Friday, November 13, 2015

Race and pollution

Brittany Fremion recently reviewed Ellen Griffith Spears, Baptized in PCBs: Race, Pollution, and Justice in an All-American Town (UNC Press, 2014) for H-Environment. From the review:
Even though scholars and activists did not begin identifying environmental racism until the 1980s, Spears reveals how the unequal allocation of environmental hazards extends across space and time. In the first four chapters, Spears explains how Anniston became a model city of the New South and home to the chemical industry, which developed close ties to the US military during the two world wars. In doing so, she unpacks the problematic relationship between the former by explaining how a lack of regulatory oversight led to the tragic contamination of human bodies and ecosystems. As the Cold War escalated, so too did the military’s involvement with chemical development and production, which found a new home at Anniston’s Fort McClellan in the 1960s, “the free world’s largest training center for chemical, biological, and radiological warfare” (p. 94). By placing the modern environmental justice movement within this historical context, Spears is able to show the ways in which privileged toxic knowledge developed among corporations and created hazardous landscapes in Anniston that reflected the legacy of social and environmental disparities in the United States.
But Anniston’s residents were not passive victims. In chapter 5, Spears explores the tradition of nonviolent protest in the city to demonstrate that residents owed much to the civil rights movement, which shaped contemporary environmental justice campaigns by linking social justice to environmental issues. Prior to the campaign to hold Monsanto accountable for PCB contamination and the initiative for safe disposal of chemical weapons, Anniston attracted national attention with the burning of the Freedom Riders bus on Mother’s Day in 1961. White and black residents were versed in the language and experience of protest—be it in support of equality or not. Thus the Anniston campaigns also revealed important challenges created by racial and class differences: white middle-class and professional people dominated the anti-incinerator fight whereas the African American community spearheaded the PCB initiative, largely as a result of residential geography. When activists in both efforts joined forces, they did so uneasily. For instance, Spears reveals that the Monsanto campaign linked whites whose relatives and friends had been mid-century instigators of racial violence with residents of color who had sometimes been the targets of that violence. Despite these conflicts, legal victory over Monsanto and the emergence of a national campaign that forced the army to both provide residents with protective equipment and operate with greater transparency revealed the the power of grassroots activism.
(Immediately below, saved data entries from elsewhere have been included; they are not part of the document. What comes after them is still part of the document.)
(** * crunchy-proxy, package [connect]: message framing and connection set-up

    A shallow embedding of [connect/connect.go] ([Send],
    [ReceiveStartupMessage], [Receive], [Connect]) together with the parts of
    the Go standard library it calls ([net.Conn], [io.ReadFull],
    [encoding/binary], [bytes.Buffer]).

    Conventions.
    - A Go [[]byte] is a [list byte]; the nil slice is the empty list.
    - Go's [int] is the 64-bit signed integer of the platforms the proxy is
      built for; it is a [Z] with the wrap-around written out ([wrap_int]).
    - A Go [error] value is an [option error], [None] being [nil].
    - Memory is not modelled: [make] succeeds for every non-negative size. *)

From Stdlib Require Import List ZArith Lia Bool.
From Stdlib Require String.
From Stdlib Require Strings.Byte.
From Stdlib Require Import Init.Byte.
From coqutil Require Import Z.bitblast.
Import ListNotations.

Import String.StringSyntax.

Abbreviation string := String.string.

Local Open Scope string_scope.

Local Open Scope Z_scope.

(** ** Machine integers *)

Definition int_bits : Z := 64.

(** Two's-complement reduction of a mathematical integer to Go's [int]. *)
Definition wrap_int (z : Z) : Z :=
  (z + 2 ^ (int_bits - 1)) mod 2 ^ int_bits - 2 ^ (int_bits - 1).

(** Reduction to a [uint32]. *)
Definition wrap_uint32 (z : Z) : Z := z mod 2 ^ 32.

(** The conversion [int(u)] of a [uint32] and the subtraction of two [int]s. *)
Definition int_of_uint32 (u : Z) : Z := wrap_int u.
Definition int_sub (a b : Z) : Z := wrap_int (a - b).

(** ** Bytes and slices *)

Definition byte_to_Z (b : byte) : Z := Z.of_N (Byte.to_N b).

(** The conversion [byte(z)]: the low eight bits. *)
Definition byte_of_Z (z : Z) : byte :=
  match Byte.of_N (Z.to_N (Z.land z 255)) with
  | Some b => b
  | None => x00
  end.

(** [s[lo:hi]] for [lo <= hi <= len(s)]. *)
Definition slice (s : list byte) (lo hi : nat) : list byte :=
  firstn (hi - lo) (skipn lo s).

(** [s[i]] for [i < len(s)]. *)
Definition index (s : list byte) (i : nat) : byte := nth i s x00.

(** [copy(dst, src)]: overwrites the front of [dst]; returns the number of
    bytes copied and the new contents of [dst]. *)
Definition copy (dst src : list byte) : nat * list byte :=
  let moved := firstn (length dst) src in
  (length moved, moved ++ skipn (length moved) dst).

(** ** Go errors *)

Inductive error : Type :=
| EOF                       (* io.EOF *)
| ErrUnexpectedEOF          (* io.ErrUnexpectedEOF *)
| ErrShortBuffer            (* io.ErrShortBuffer *)
| ErrClosed                 (* net.ErrClosed: use of closed network connection *)
| OpError (reason : string) (* any other *net.OpError *).

(** [err.Error()] *)
Definition Error (e : error) : string :=
  match e with
  | EOF => "EOF"
  | ErrUnexpectedEOF => "unexpected EOF"
  | ErrShortBuffer => "short buffer"
  | ErrClosed => "use of closed network connection"
  | OpError r => r
  end.

(** ** Execution: state passing with panics

    A computation runs on a state [S]; it returns a value, or panics, or
    (for the read loop of [io.ReadAtLeast], which is iterated on fuel) does
    not finish. *)

Inductive run (S A : Type) : Type :=
| Returned (a : A) (s : S)
| Panicked (msg : string) (s : S)
| Diverged.

Arguments Returned {S A} a s.
Arguments Panicked {S A} msg s.
Arguments Diverged {S A}.

Definition IO (S A : Type) : Type := S -> run S A.

Definition ret {S A} (a : A) : IO S A := fun s => Returned a s.

Definition bind {S A B} (m : IO S A) (k : A -> IO S B) : IO S B :=
  fun s =>
    match m s with
    | Returned a s' => k a s'
    | Panicked msg s' => Panicked msg s'
    | Diverged => Diverged
    end.

Definition panic {S A} (msg : string) : IO S A := fun s => Panicked msg s.

Declare Scope io_scope.
Delimit Scope io_scope with io.
Notation "x <- m ;; k" := (bind m (fun x => k))
  (at level 61, m at next level, right associativity) : io_scope.
Notation "' pat <- m ;; k" := (bind m (fun x => match x with pat => k end))
  (at level 61, pat pattern, m at next level, right associativity) : io_scope.
Notation "m ;; k" := (bind m (fun _ => k))
  (at level 61, right associativity) : io_scope.

(** [make([]byte, n)]: a zeroed slice; a negative length panics. *)
Definition make {S} (n : Z) : IO S (list byte) :=
  if n <? 0 then panic "makeslice: len out of range"
  else ret (repeat x00 (Z.to_nat n)).

(** ** Package [net]: a connection

    One end of a bidirectional byte stream.  The peer's bytes arrive in
    segments; a [Read] never crosses a segment boundary.  Once the segments
    are used up, [Read] reports [at_end] ([EOF] when the peer has closed). *)

Module net.

Inductive call : Type :=
| CallRead (len : nat)
| CallWrite (p : list byte)
| CallClose.

Record Conn : Type := mkConn {
  incoming : list (list byte);  (* segments not yet read *)
  at_end : error;               (* what Read reports after the last segment *)
  write_error : option error;   (* the failure of Write, if it fails *)
  sent : list byte;             (* the bytes written so far *)
  is_closed : bool;             (* Close has been called *)
  calls : list call             (* the calls made on the connection *)
}.

Definition called (c : Conn) (k : call) : Conn :=
  mkConn (incoming c) (at_end c) (write_error c) (sent c) (is_closed c)
         (calls c ++ [k]).

Definition with_incoming (c : Conn) (segs : list (list byte)) : Conn :=
  mkConn segs (at_end c) (write_error c) (sent c) (is_closed c) (calls c).

(** The bytes the peer still delivers before the stream ends. *)
Definition pending (c : Conn) : list byte := concat (incoming c).

(** [c.Read(b)]: the count, the error, the new contents of [b], and the
    connection afterwards. *)
Definition Read (c : Conn) (b : list byte)
  : nat * option error * list byte * Conn :=
  let c := called c (CallRead (length b)) in
  if is_closed c then (0%nat, Some ErrClosed, b, c)
  else if (length b =? 0)%nat then (0%nat, None, b, c)
  else
    match incoming c with
    | [] => (0%nat, Some (at_end c), b, c)
    | seg :: rest =>
        let '(n, b') := copy b seg in
        let left := skipn n seg in
        let segs := match left with [] => rest | _ :: _ => left :: rest end in
        (n, None, b', with_incoming c segs)
    end.

(** [c.Write(p)] *)
Definition Write (c : Conn) (p : list byte) : nat * option error * Conn :=
  let c := called c (CallWrite p) in
  if is_closed c then (0%nat, Some ErrClosed, c)
  else
    match write_error c with
    | Some e => (0%nat, Some e, c)
    | None =>
        (length p, None,
         mkConn (incoming c) (at_end c) (write_error c) (sent c ++ p)
                (is_closed c) (calls c))
    end.

(** [c.Close()] *)
Definition Close (c : Conn) : option error * Conn :=
  let c := called c CallClose in
  if is_closed c then (Some ErrClosed, c)
  else
    (None,
     mkConn (incoming c) (at_end c) (write_error c) (sent c) true (calls c)).

End net.

(** ** Package [io] *)

Module io.

Definition is_nil (err : option error) : bool :=
  match err with None => true | Some _ => false end.

(** The loop of [ReadAtLeast]:
    [for n < min && err == nil { nn, err = r.Read(buf[n:]); n += nn }]. *)
Fixpoint read_loop (fuel : nat) (r : net.Conn) (buf : list byte)
         (min n : nat) (err : option error)
  : option (nat * option error * list byte * net.Conn) :=
  if (n <? min)%nat && is_nil err then
    match fuel with
    | O => None
    | S fuel' =>
        let '(nn, err', tail, r') := net.Read r (skipn n buf) in
        read_loop fuel' r' (firstn n buf ++ tail) min (n + nn)%nat err'
    end
  else Some (n, err, buf, r).

(** Every [Read] that does not end the loop uses up a segment. *)
Definition read_fuel (r : net.Conn) : nat := S (length (net.incoming r)).

Definition ReadAtLeast (buf : list byte) (min : nat)
  : IO net.Conn (nat * option error * list byte) :=
  fun r =>
    if (length buf <? min)%nat then Returned (0%nat, Some ErrShortBuffer, buf) r
    else
      match read_loop (read_fuel r) r buf min 0 None with
      | None => Diverged
      | Some (n, err, buf', r') =>
          let err :=
            if (min <=? n)%nat then None
            else if (0 <? n)%nat && match err with Some EOF => true | _ => false end
                 then Some ErrUnexpectedEOF
                 else err in
          Returned (n, err, buf') r'
      end.

Definition ReadFull (buf : list byte)
  : IO net.Conn (nat * option error * list byte) :=
  ReadAtLeast buf (length buf).

End io.

(** ** Package [encoding/binary] *)

Module binary.

(** [binary.BigEndian.Uint32(b)], for [len(b) >= 4]. *)
Definition BigEndian_Uint32 (b : list byte) : Z :=
  Z.lor (Z.lor (Z.lor (byte_to_Z (index b 3))
                      (Z.shiftl (byte_to_Z (index b 2)) 8))
               (Z.shiftl (byte_to_Z (index b 1)) 16))
        (Z.shiftl (byte_to_Z (index b 0)) 24).

(** [binary.BigEndian.PutUint32(b, v)] on a fresh four-byte slice. *)
Definition BigEndian_PutUint32 (v : Z) : list byte :=
  [byte_of_Z (Z.shiftr v 24); byte_of_Z (Z.shiftr v 16);
   byte_of_Z (Z.shiftr v 8); byte_of_Z v].

End binary.

(** ** Package [bytes]: [bytes.Buffer] *)

Module bytes.

Record Buffer : Type := mkBuffer {
  buf : list byte;  (* contents *)
  off : nat         (* read position *)
}.

(** [bytes.Buffer{}] *)
Definition empty : Buffer := mkBuffer [] 0.

Definition Write (b : Buffer) (p : list byte) : Buffer :=
  mkBuffer (buf b ++ p) (off b).

Definition Bytes (b : Buffer) : list byte := skipn (off b) (buf b).

Definition Len (b : Buffer) : Z := Z.of_nat (length (buf b) - off b).

End bytes.

(** ** The world of a connection attempt

    [Connect] opens a socket, reads the process-wide configuration and
    writes to the log.  A [net.Conn] value held by the program is a handle:
    nil, or the index of a socket among those opened so far. *)

Inductive log_level : Type := DebugLevel | InfoLevel | ErrorLevel.

Record log_entry : Type := mkEntry {
  level : log_level;
  format : string;
  args : list string
}.
(** * SafeHer: the local persistence layer and its derived queries

    A shallow embedding of the JavaScript sources

    - [DatabaseManager] (the IndexedDB wrapper: [add], [get], [getAll],
      [getByIndex], [update], [delete]),
    - [Utils.calculateDistance] and [Utils.storage],
    - [UserManager.deleteAccount], [CommunityManager.getNearbyResponders],
      [rateResponder] and [addResponder], [LocationManager.saveLocation],
      [getLocationHistory] and [isInSafeZone], [SOSManager.triggerSOS],
      [cancelSOS] and [resolveSOS], [APIService.request],
      [addToOfflineQueue] and [processOfflineQueue],

    followed by the vocabulary of the statements (among it the haversine
    formula and the great-circle distance of [Sphere], written from their
    definitions and not from the code) and by the theorems that settle the
    properties stated for them.

    Conventions.  A JavaScript object is a finite map from property names to
    values; a missing property reads as [VUndef].  A JavaScript number is a
    rational ([Q]) or [VNaN]: rounding, infinities and the sign of zero are
    not modelled, and a computation that would leave the rationals (a
    division by zero, an operand that is not a number) is [NaN].  The results
    of [Math.sin], [Math.cos], [Math.sqrt] and [Math.atan2] are real numbers
    ([R]).  An [async] function is modelled by its result once every awaited
    promise has settled; a rejected promise is an [Err].  A function that
    reads the clock ([new Date().toISOString()]) takes the time of the call
    as an argument [now].  The key generator of an object store is modelled
    without its ceiling of 2^53; the statements that need a generated key
    ask for it ([keys_left]). *)

From Stdlib Require Import ZArith QArith Qround Reals Lra Lia Bool.
From Stdlib Require Lqa.
From Stdlib Require Import String Ascii DecimalString List Permutation Sorted.
From stdpp Require Import gmap strings list.

Import ListNotations.
Local Open Scope string_scope.
Local Open Scope Z_scope.

(** ** JavaScript values *)

Module JS.

Inductive value : Type :=
| VUndef
| VNull
| VBool (b : bool)
| VNum (q : Q)
| VNaN
| VStr (s : string).

(** An object literal; reading a missing property gives [undefined]. *)
Definition field (o : gmap string value) (f : string) : value :=
  match o !! f with
  | Some v => v
  | None => VUndef
  end.
Inductive NotificationType : Type := leave_request | summary | test.

(** A notification record. The rendered texts ([message], the numbers
    printed with [toFixed], the ISO timestamp) are left out; [hoursOld] is
    kept as the number it renders. *)
Record Notification : Type := mkNotification {
  type : NotificationType;
  title : string;
  shortSubject : option string;     (* subject, truncated to 60 characters *)
  data_subject : option string;
  data_emailDate : option string;
  data_hoursOld : option Q;
  data_recipientEmail : option string;
  data_count : option nat
}.

(** A connected event-stream client; [writable] is false when [write]
    throws. *)
Record WebClient : Type := mkClient {
  client_id : nat;
  writable : bool
}.

Record t : Type := mk {
  isProduction : bool;
  webNotifications : list Notification;
  webClients : list WebClient;
  desktopWorks : bool        (* the platform notifier calls back without error *)
}.

(** [sendToWebClients]: a client whose write throws is removed. *)
Definition sendToWebClients (ns : t) : t :=
  mk (isProduction ns) (webNotifications ns)
     (List.filter writable (webClients ns)) (desktopWorks ns).

Definition push (ns : t) (notification : Notification) : t :=
  mk (isProduction ns) (webNotifications ns ++ [notification])%list
     (webClients ns) (desktopWorks ns).

Definition truncateSubject (subject : string) : string :=
  if (60 <? String.length subject)%nat
  then String.substring 0 57 subject ++ "..."
  else subject.

Definition notifyPendingLeaveRequest (ns : t) (request : Email) (hoursOld : Q)
    (recipientEmail : option string) : bool * t :=
  let subject := JS.or_else (subject request) "No Subject" in
  let emailDate := JS.or_else (date request) "Unknown" in
  let notification :=
    mkNotification leave_request "Leave Request - No Reply"
      (Some (truncateSubject subject)) (Some subject) (Some emailDate)
      (Some hoursOld) recipientEmail None in
  if isProduction ns then (true, sendToWebClients (push ns notification))
  else (desktopWorks ns, ns).

Definition notifySummary (ns : t) (count : nat) : bool * t :=
  if (count =? 0)%nat then (true, ns)
  else
    let notification :=
      mkNotification summary "Leave Request Summary"
        None None None None None (Some count) in
    if isProduction ns then (true, sendToWebClients (push ns notification))
    else (desktopWorks ns, ns).

Definition testNotification (ns : t) : bool * t :=
  if isProduction ns then (true, sendToWebClients ns)
  else (desktopWorks ns, ns).

(** [array.slice(start)] *)
Definition sliceFrom {A} (start : Z) (l : list A) : list A :=
  let len := Z.of_nat (length l) in
  let k := if (start <? 0)%Z then Z.max (len + start) 0 else Z.min start len in
  drop (Z.to_nat k) l.

(** [getRecentNotifications(limit = 10)] is [webNotifications.slice(-limit)]. *)
Definition getRecentNotifications (ns : t) (limit : Z) : list Notification :=
  sliceFrom (- limit) (webNotifications ns).

Definition defaultLimit : Z := 10.

End NotificationService.

(** ** The agent with its real collaborators *)

Module Deployment.
Import Agent.

Record Config : Type := mkConfig {
  LEAVE_REQUEST_SUBJECT_KEYWORDS : list string;
  CHECK_INTERVAL_HOURS : Z;
  REPLY_TIMEOUT_HOURS : Z
}.

(** [s.split(',')]; [current] holds the characters of the piece being
    read, last first. *)
Fixpoint splitComma (s : string) (current : string) : list string :=
  match s with
  | EmptyString => [String.rev current]
  | String c s' =>
      if Ascii.eqb c "," then String.rev current :: splitComma s' ""
      else splitComma s' (String c current)
  end.

(** [(process.env.LEAVE_REQUEST_KEYWORDS || '...').split(',').map(k => k.trim())] *)
Definition keywordsFromEnv (env : option string) : list string :=
  List.map JS.trim
    (splitComma
       (JS.or_else env "leave request,leave application,vacation request,leave") "").

Definition defaultConfig : Config := mkConfig (keywordsFromEnv None) 24 1.

(** The world outside the agent. *)
Record World : Type := mkWorld {
  service : GmailService;                 (* the mailbox *)
  credentialsError : option string;       (* what [_authenticate] throws, if it does *)
  now : Z;                                (* the clock, epoch ms *)
  dateStr : Z -> option string;           (* YYYY/MM/DD of now minus so many days;
                                             [None] when that day is outside the
                                             range of [Date] *)
  notifications : NotificationService.t
}.

Definition withNotifications (w : World) (ns : NotificationService.t) : World :=
  mkWorld (service w) (credentialsError w) (now w) (dateStr w) ns.

(** The client of gmailClient.js over the world. [findLeaveRequests]
    formats the first day of the search with [toISOString], which throws
    RangeError: Invalid time value, before the mailbox is asked, when
    [setDate] has moved the date out of the range of [Date]. *)
Definition gmailClient (config : Config) : @GmailClientOps World :=
  mkGmailOps
    (fun w =>
       match credentialsError w with
       | Some message => (Throw message, w)
       | None => (Ok tt, w)
       end)
    (fun daysBack w =>
       match dateStr w daysBack with
       | Some since =>
           (Ok (GmailClient.findLeaveRequests (service w)
                  (LEAVE_REQUEST_SUBJECT_KEYWORDS config) since), w)
       | None => (Throw "Invalid time value", w)
       end)
    (fun email w => (Ok (GmailClient.getEmailAgeHours (now w) email), w))
    (fun email w => (Ok (GmailClient.checkForReply (service w) email), w)).

Definition notificationService : @NotificationOps World :=
  mkNotifyOps
    (fun request hoursOld recipientEmail w =>
       let '(sent, ns) :=
         NotificationService.notifyPendingLeaveRequest (notifications w)
           request hoursOld recipientEmail in
       (Ok sent, withNotifications w ns))
    (fun count w =>
       let '(sent, ns) := NotificationService.notifySummary (notifications w) count in
       (Ok sent, withNotifications w ns)).

Definition runOnce (config : Config) : Agent -> outcome Results * Agent :=
  Agent.runOnce (gmailClient config) notificationService (REPLY_TIMEOUT_HOURS config).

(** A client injected at construction whose [checkForReply] rejects for
    one message id. *)
Definition rejectingClient (config : Config) (badId message : string)
    : @GmailClientOps World :=
  mkGmailOps
    (authenticate (gmailClient config))
    (findLeaveRequests (gmailClient config))
    (getEmailAgeHours (gmailClient config))
    (fun email w =>
       if String.eqb (msg_id email) badId then (Throw message, w)
       else checkForReply (gmailClient config) email w).
Lemma step_search_step datasets_file args penalty field_ids st :
  P _ (search_step datasets_file args penalty field_ids st).
Proof.
  unfold search_step.
  apply (step_after (close_best field_ids st)
           (fun r resume =>
              let '(state, st) := r in
              expand_children datasets_file args penalty field_ids
                (expand_state state) st resume)).
  intros [state st1]. apply step_expand_children.
Qed.

Lemma step_search_loop datasets_file args staleness penalty field_ids fuel :
  forall st,
    P _ (search_loop datasets_file args staleness penalty field_ids fuel st).
Proof.
  induction fuel as [|fuel IH]; intros st.
  - cbn [search_loop]. destruct (search_continues staleness st).
    + apply (step_fail P HP). discriminate.
    + apply (step_ret P HP).
  - destruct (search_continues staleness st) eqn:Hc.
    + eapply (step_ext P HP);
        [|apply (step_thread P HP _ _
                   (search_step datasets_file args penalty field_ids st)
                   (search_loop datasets_file args staleness penalty field_ids
                                fuel))].
      * intros b w. cbn [search_loop]. rewrite Hc. reflexivity.
      * apply step_search_step.
      * exact IH.
    + eapply (step_ext P HP); [|apply (step_ret P HP _ st)].
      intros b w. cbn [search_loop]. rewrite Hc. reflexivity.
Qed.

Lemma step_best_first_search
    fuel datasets_file args staleness penalty field_ids :
  P _ (best_first_search fuel datasets_file args staleness penalty field_ids).
Proof.
  unfold best_first_search. cbv zeta.
  match goal with
  | |- P _ (fun resume => bind (?loop resume) _) =>
      eapply (step_ext P HP);
        [|apply (step_thread P HP _ _ loop
                   (fun st resume =>
                      let* best_features :=
                        fail (selected_field_names field_ids (best_state st)) in
                      ret ({| best_features := best_features;
                              reported_metric := metric st;
                              reported_value := best_metric_value st;
                              evaluated_subsets :=
                                Z.of_nat (length (open_list st))
                                + Z.of_nat (length (closed_list st)) - 1;
                              all_subsets :=
                                2 ^ Z.of_nat (length field_ids) - 1 |},
                           resume)))]
  end.
  - reflexivity.
  - apply step_search_loop.
  - intros st. apply step_after. intros best_features. apply (step_ret P HP).
Qed.

End StepsLaws.

Section FreshRuns.

Context {env : Type} {collaborators : Collaborators env}.

Lemma logs_what_it_runs_kept : kept_by_the_steps (@logs_what_it_runs env).
Proof.
  split.
  - intros A f f' Heq Hf w a b w' Hrun. rewrite <- Heq in Hrun.
    exact (Hf _ _ _ _ Hrun).
  - intros A a w a' b w' [= <- <- <-]. split; [reflexivity|].
    split; [reflexivity|]. exists [], []. cbn. rewrite !app_nil_r. auto.
  - intros A o Ho w a b w' [= H _]. now apply Ho in H.
  - intros A B f g Hf Hg w c b w' Hrun. unfold thread in Hrun.
    apply bind_ok_inv in Hrun as ([a b1] & w1 & Hrun1 & Hrun2).
    destruct (Hf _ _ _ _ Hrun1)
      as (-> & Hl1 & c1 & r1 & Hlog1 & Hd1 & Hr1 & Hn1).
    destruct (Hg a _ _ _ _ Hrun2)
      as (-> & Hl2 & c2 & r2 & Hlog2 & Hd2 & Hr2 & Hn2).
    split; [reflexivity|]. split; [congruence|].
    exists (c1 ++ c2), (r1 ++ r2).
    rewrite Hlog2, Hlog1, Hd2, Hd1, Hr2, Hr1, map_app, !app_assoc,
      !length_app.
    auto.
  - intros command_args evaluation_file w evaluation b w' Hrun.
    apply bind_ok_inv in Hrun as (b1 & w1 & Hissue & Hrun).
    apply bind_ok_inv in Hrun as (e & w2 & Hload & Hrun).
    apply ret_ok_inv in Hrun as [[= <- <-] ->].
    rewrite issue_command_fresh in Hissue. injection Hissue as <- <-.
    apply load_evaluation_ok_inv in Hload as [Hread ->].
    split; [reflexivity|]. split; [reflexivity|].
    exists [command_args], [(evaluation_file, evaluation)]. auto.
Qed.

(** X6: Not resuming, a search that completes has logged the commands it
    has run, in the order it has run them, and has read one evaluation
    for each; [resume] is still [False] at the end. *)
Theorem fresh_search_logs_what_it_runs
    fuel datasets_file args staleness penalty :
  (forall field_ids,
     logs_what_it_runs _
       (best_first_search fuel datasets_file args staleness penalty field_ids))
  /\ logs_what_it_runs _
       (best_node_threshold fuel datasets_file args staleness penalty).
Proof.
  split.
  - intros field_ids. apply step_best_first_search, logs_what_it_runs_kept.
  - apply step_best_node_threshold, logs_what_it_runs_kept.
Qed.

End FreshRuns.

(** ** The best open state and the neighbours of a state *)

Section States.

Lemma num_gtb_false a b : num_gtb a b = false <-> num_le a b.
Proof.
  destruct a as [|x], b as [|y]; cbn; try tauto.
  - split; [discriminate|contradiction].
  - unfold Qgtb. rewrite negb_false_iff. apply Qle_bool_iff.
Qed.

Lemma num_gtb_le a b : num_gtb a b = true -> num_le b a.
Proof.
  destruct a as [|x], b as [|y]; cbn; try tauto; try discriminate.
  rewrite Qgtb_lt. apply Qlt_le_weak.
Qed.

(** What the loop of [find_max_state] keeps: once an element has been
    chosen, it is one of those seen, and none of them scores more. *)
Lemma find_max_state_fold l :
  forall seen (acc : option (list bool) * num * num),
    match acc with
    | (None, score, _) => seen = [] /\ score = NegInf
    | (Some state, score, metric_value) =>
        (state, score, metric_value) ∈ seen
        /\ forall x, x ∈ seen -> num_le (score_of x) score
    end ->
    match
      fold_left
        (fun acc elt =>
           let '(max_state, max_score, max_metric_value) := acc in
           let '(state, score, metric_value) := elt in
           if num_gtb score max_score
              || (match max_state with None => true | Some _ => false end
                  && num_eqb max_score score)
           then (Some state, score, metric_value)
           else acc)
        l acc
    with
    | (None, score, _) => seen ++ l = [] /\ score = NegInf
    | (Some state, score, metric_value) =>
        (state, score, metric_value) ∈ seen ++ l
        /\ forall x, x ∈ seen ++ l -> num_le (score_of x) score
    end.
Proof.
  induction l as [|[[state score] metric_value] l IH]; intros seen acc Hacc.
  - cbn [fold_left]. rewrite app_nil_r. exact Hacc.
  - cbn [fold_left].
    replace (seen ++ (state, score, metric_value) :: l)
      with ((seen ++ [(state, score, metric_value)]) ++ l)
      by (now rewrite <- app_assoc).
    apply IH. destruct acc as [[[max_state|] max_score] max_metric_value].
    + cbn [andb orb]. rewrite orb_false_r.
      destruct Hacc as [Hin Hmax].
      destruct (num_gtb score max_score) eqn:E.
      * split; [apply elem_of_app; right; left|].
        intros x Hx. apply elem_of_app in Hx as [Hx|Hx].
        -- eapply num_le_trans; [apply Hmax, Hx|now apply num_gtb_le].
        -- apply list_elem_of_singleton in Hx as ->. apply num_le_refl.
      * split; [apply elem_of_app; now left|].
        intros x Hx. apply elem_of_app in Hx as [Hx|Hx].
        -- now apply Hmax.
        -- apply list_elem_of_singleton in Hx as ->.
           now apply num_gtb_false.
    + destruct Hacc as [-> ->].
      assert (num_gtb score NegInf || (true && num_eqb NegInf score) = true)
        as -> by (destruct score; reflexivity).
      split; [left|].
      intros x Hx. apply list_elem_of_singleton in Hx as ->. apply num_le_refl.
Qed.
In the remaining chapters, Spears explores the rise of PCB as the world’s most notorious chemical and the factors that drove chemical policy reform in the early 1970s, most important, the passage of the Toxic Substances Control Act, which led to the end of PCB production. But as Spears reveals, the aftermath of those reform efforts bred citizen action. In Anniston, Monsanto began burying its chemical wastes and the army announced plans to build a hazardous waste incinerator to dismantle outdated Cold War-era chemical weapons at the Anniston Army Depot. In the late 1980s people locally began to question those practices. Thus, a grassroots, cross-class, and ultimately biracial and bipartisan movement emerged to challenge environmental injustice—activists used coffins to block Monsanto’s bulldozers, staged die-ins, filed lawsuits, and donned hazmat suits at rallies. In her final chapter and epilogue, Spears offers an assessment of their achievements.